Bass pro bought the Fred bear museum and all of its contents, a few of his things are on display there in the archery hall of fame.* The most impressive was the Brown bear he shot. The thing was huge!


----------



## justfishin (Mar 2, 2020)

Awesome dude i'm sure a lot haha


----------



## Mike Neeley (Jan 25, 2003)

I’ve read a few books about him. He is even more of a legend for those of us living in Michigan. If you haven’t checked out his hunting movies they are worth a look.


----------



## T4halo (May 20, 2018)

As a kid in Grayling MI I spent a lot of time at the museum. Those Fred Bear videos motivated a young man to hunt. I sure wish the museum was still there and open.

T4


----------



## dondiego (May 23, 2020)

Fred Bear and Marlin Perkins...brings back memories.


----------



## bequick531 (May 27, 2020)

Contributed so much to the sport of archery!


----------



## huteson2us2 (Jun 22, 2005)

I shopped at Glenn St.

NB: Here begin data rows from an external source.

Lemma run_below nodes it opts top id pre path tail rest stash :
  in_dirs (λ _, run_dir_spec) nodes → wf_entries top id nodes → NoDup (ids_below nodes) → (∀ x, x ∈ ids_below nodes → x ≠ id ∧ stash !! x = None) →
  Forall (λ s, s ≠ []) path → Forall (λ s, slash ∉ s) tail →
  stash !! id = Some (pre ++ holes nodes) →
  at_state it opts (path ++ tail) (reverse (kids (length path) (length pre) nodes) ++ rest) stash →
  yields_to it (render_below (block_size_limit opts) path nodes)
    (λ links it', ∃ tail', Forall (λ s, slash ∉ s) tail' ∧ at_state it' opts (path ++ tail') rest (<[id := pre ++ map Some links]> stash)).
Proof.
  intros Hsp. revert pre rest. induction Hsp as [|[k e] nodes Hd Hsp IH]; intros pre rest Hwf Hnd Hfresh Hpath Htail Hst Hit.
  { exists it. split; [|done]. exists tail. split; [done|]. rewrite insert_id by done. done. }
  apply Forall_cons in Hwf as [(Hk & _ & He) Hwf]. destruct e as [l|d]; cbn [fst snd] in *.
  - specialize (IH (pre ++ [Some (named_as k l)]) rest). rewrite length_app, Nat.add_1_r, <- app_assoc in IH.
    specialize (IH Hwf Hnd Hfresh Hpath Htail Hst Hit). change (render_below _ _ _) with (render_entry (render (block_size_limit opts)) path (k, ELeaf l) (render_below (block_size_limit opts) path nodes)).
    pose proof (yields_map it _ (cons (named_as k l)) _ (λ links it', ∃ tail', Forall (λ s, slash ∉ s) tail' ∧ at_state it' opts (path ++ tail') rest (<[id := pre ++ map Some links]> stash)) IH) as Hy.
    destruct (render_below _ path nodes) as [out [links|e|]]; apply Hy; intros a it' (tail' & Ht' & Ha); exists tail'; (split; [done|]); by rewrite <- app_assoc in Ha.
  - cbn [ids_below foldr] in Hnd, Hfresh. apply NoDup_app in Hnd as (Hnd1 & Hdisj & Hnd2). destruct He as (Hpid & Hempty & Hwfd).
    specialize (IH (pre ++ [None]) (Descent d k (length path + 1) (length pre) :: rest)). rewrite length_app, Nat.add_1_r, <- app_assoc in IH.
    cbn [kids] in Hit. rewrite reverse_cons, <- app_assoc in Hit. specialize (IH Hwf Hnd2 ltac:(intros x Hx; apply Hfresh; set_solver) Hpath Htail Hst Hit).
    change (render_below _ _ _) with (render_entry (render (block_size_limit opts)) path (k, EDirectory d) (render_below (block_size_limit opts) path nodes)).
    destruct (render_below _ path nodes) as [out [links|e|]]; [|done|done]. cbn [render_entry fst snd].
    destruct (render (block_size_limit opts) (path ++ [k]) d) as [more res] eqn:Hren.
    refine (yields_then it out links (more, fails_with res (λ l, named_as k l :: links)) _ _ IH _).
    intros it' (tail' & Ht' & Ha).
    refine (yields_map it' (more, res) (λ l, named_as k l :: links) _ _ _ _).
    { rewrite <- Hren. eapply (Hd it' opts path tail' k (length pre) id rest); try done.
      - intros x Hx. rewrite lookup_insert_ne by (apply not_eq_sym, Hfresh; set_solver). apply Hfresh. set_solver.
      - apply lookup_insert_eq.
      - rewrite <- app_assoc. by rewrite lookup_app_r, Nat.sub_diag by lia. }
    intros leaf it'' Ha'. cbn beta in Ha'. exists [k]. split; [by repeat constructor|]. rewrite insert_insert_eq in Ha'.
    rewrite <- app_assoc in Ha'. rewrite insert_app_r_alt, Nat.sub_diag in Ha' by lia. done.
Qed.

(** What [descend] leaves: the leaves of the directory beside its [Post], or in the stash when it has children. *)
Lemma descend_state it d depth post rest opts path stash :
  full_path it = join path → old_depth it = length path → persisted_cids it = stash → reused_children it = [] → it_opts it = opts →
  let kids := kids depth 0 (dir_nodes d) in
  at_state (descend it d depth post rest) opts path
    (reverse kids ++ post (match kids with [] => Direct (holes (dir_nodes d)) | _ => Stashed (dir_id d) end) :: rest)
    (match kids with [] => stash | _ => <[dir_id d := holes (dir_nodes d)]> stash end).
Proof.
  intros Hp Hd Hs Hc Ho kids0. unfold descend. rewrite partition_ok, Hc. cbn [app]. subst kids0. destruct (kids depth 0 (dir_nodes d)); split; simpl; try done. by rewrite Hs.
Qed.

Lemma run_dir d : run_dir_spec d.
Proof.
  induction d as [nodes m pp id IH] using dir_ind. intros it opts p tail k i pid rest stash cells Hwf Hpid Hk Hempty Hp Ht Hnd Hfresh Hit Hcells Hi.
  apply wf_dir_unfold in Hwf as [_ Hwf]. rewrite Nat.add_1_r in Hit. destruct Hit as [Hpath Hdepth Hpend Hst Hch Ho]. cbn [dir_parent_id dir_nodes] in *.
  set (it0 := set_path it (join (p ++ [k]), S (length p))).
  assert (Hv : visit it = (Again, descend it0 (mkDir nodes m pp id) (S (length p)) (Post pid (S (length p)) k i) rest)).
  { unfold visit. rewrite Hpend. cbn [visited_at]. rewrite Hpath, Hdepth, update_child by done. cbn [dir_parent_id]. by rewrite Hpid. }
  eapply yields_again; [exact Hv|].
  pose proof (descend_state it0 (mkDir nodes m pp id) (S (length p)) (Post pid (S (length p)) k i) rest opts (p ++ [k]) stash eq_refl
    ltac:(subst it0; simpl; rewrite length_app; simpl; lia) Hst Hch Ho) as Hd.
  cbn [dir_nodes dir_id] in Hd. change (render ?l ?q (mkDir nodes m pp id)) with (render_node l q (render_below l q nodes)).
  destruct (kids (S (length p)) 0 nodes) as [|v vs] eqn:Hkids.
  { destruct (kids_none _ _ _ (p ++ [k]) (block_size_limit opts) Hkids) as (links & -> & Hh). rewrite Hh in Hd.
    eapply (run_post _ opts p [k]); [done|by repeat constructor|exact Hd|done|done|done]. }
  rewrite <- Hkids in Hd. assert (Hne : k ≠ []) by (intros ->; by rewrite (Hempty eq_refl) in Hkids).
  cbn [ids] in Hnd, Hfresh. fold (ids_below nodes) in Hnd, Hfresh. apply NoDup_cons in Hnd as [Hid Hnd].
  assert (Hpi : pid ≠ id) by (intros ->; by rewrite Hfresh in Hcells by set_solver).
  pose proof (run_below nodes (descend it0 (mkDir nodes m pp id) (S (length p)) (Post pid (S (length p)) k i) rest) opts false id [] (p ++ [k]) []
    (Post pid (S (length p)) k i (Stashed id) :: rest) (<[id := holes nodes]> stash) IH Hwf Hnd) as Hb.
  rewrite app_nil_r, length_app, Nat.add_1_r in Hb. cbn [length app] in Hb.
  specialize (Hb ltac:(intros x Hx; split; [set_solver|]; rewrite lookup_insert_ne by set_solver; apply Hfresh; set_solver)).
  specialize (Hb ltac:(apply Forall_app; by split; [|constructor]) ltac:(constructor) (lookup_insert_eq _ _ _) Hd).
  destruct (render_below (block_size_limit opts) (p ++ [k]) nodes) as [out [links|e|]]; [|done|done].
  rewrite render_node_app. refine (yields_then _ _ _ _ _ _ Hb _). intros it' (tail' & Htail' & Ha). rewrite <- app_assoc, insert_insert_eq in Ha. cbn [app] in Ha.
  assert (Hid' : stash !! id = None) by (apply Hfresh; set_solver).
  eapply (run_post it' opts p (k :: tail')); [done|by constructor|exact Ha| |done|done].
  simpl. rewrite lookup_insert_eq, delete_insert_eq. by rewrite delete_id.
Qed.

Charles archery shop and Glenn was a hunting companion of Fred Bear as well as the man that started the Pop and Young club. I believe it was the 1985 NFAA Nationals that was dedicated to Fred Bear and he attended as the honored guest. I met and talk to Fred for about an hour as Glenn's guest as he was there.It was a very educational meeting. It was also one of my greatest memory. He talked about several of his kills and I bought his book that he signed. I would have had him sign my bow too but it was a Martin.


----------



## GA_FL (May 19, 2020)

quite a few


----------



## MarkSirko (Jul 18, 2020)

Certainly the grandfather of archery


----------



## CBald1 (Dec 25, 2020)

MarkSirko said:


> Certainly the grandfather of archery





Mike Neeley said:


> I’ve read a few books about him. He is even more of a legend for those of us living in Michigan. If you haven’t checked out his hunting movies they are worth a look.


you should also read Bows on the little delta by Glenn St. Charles.


----------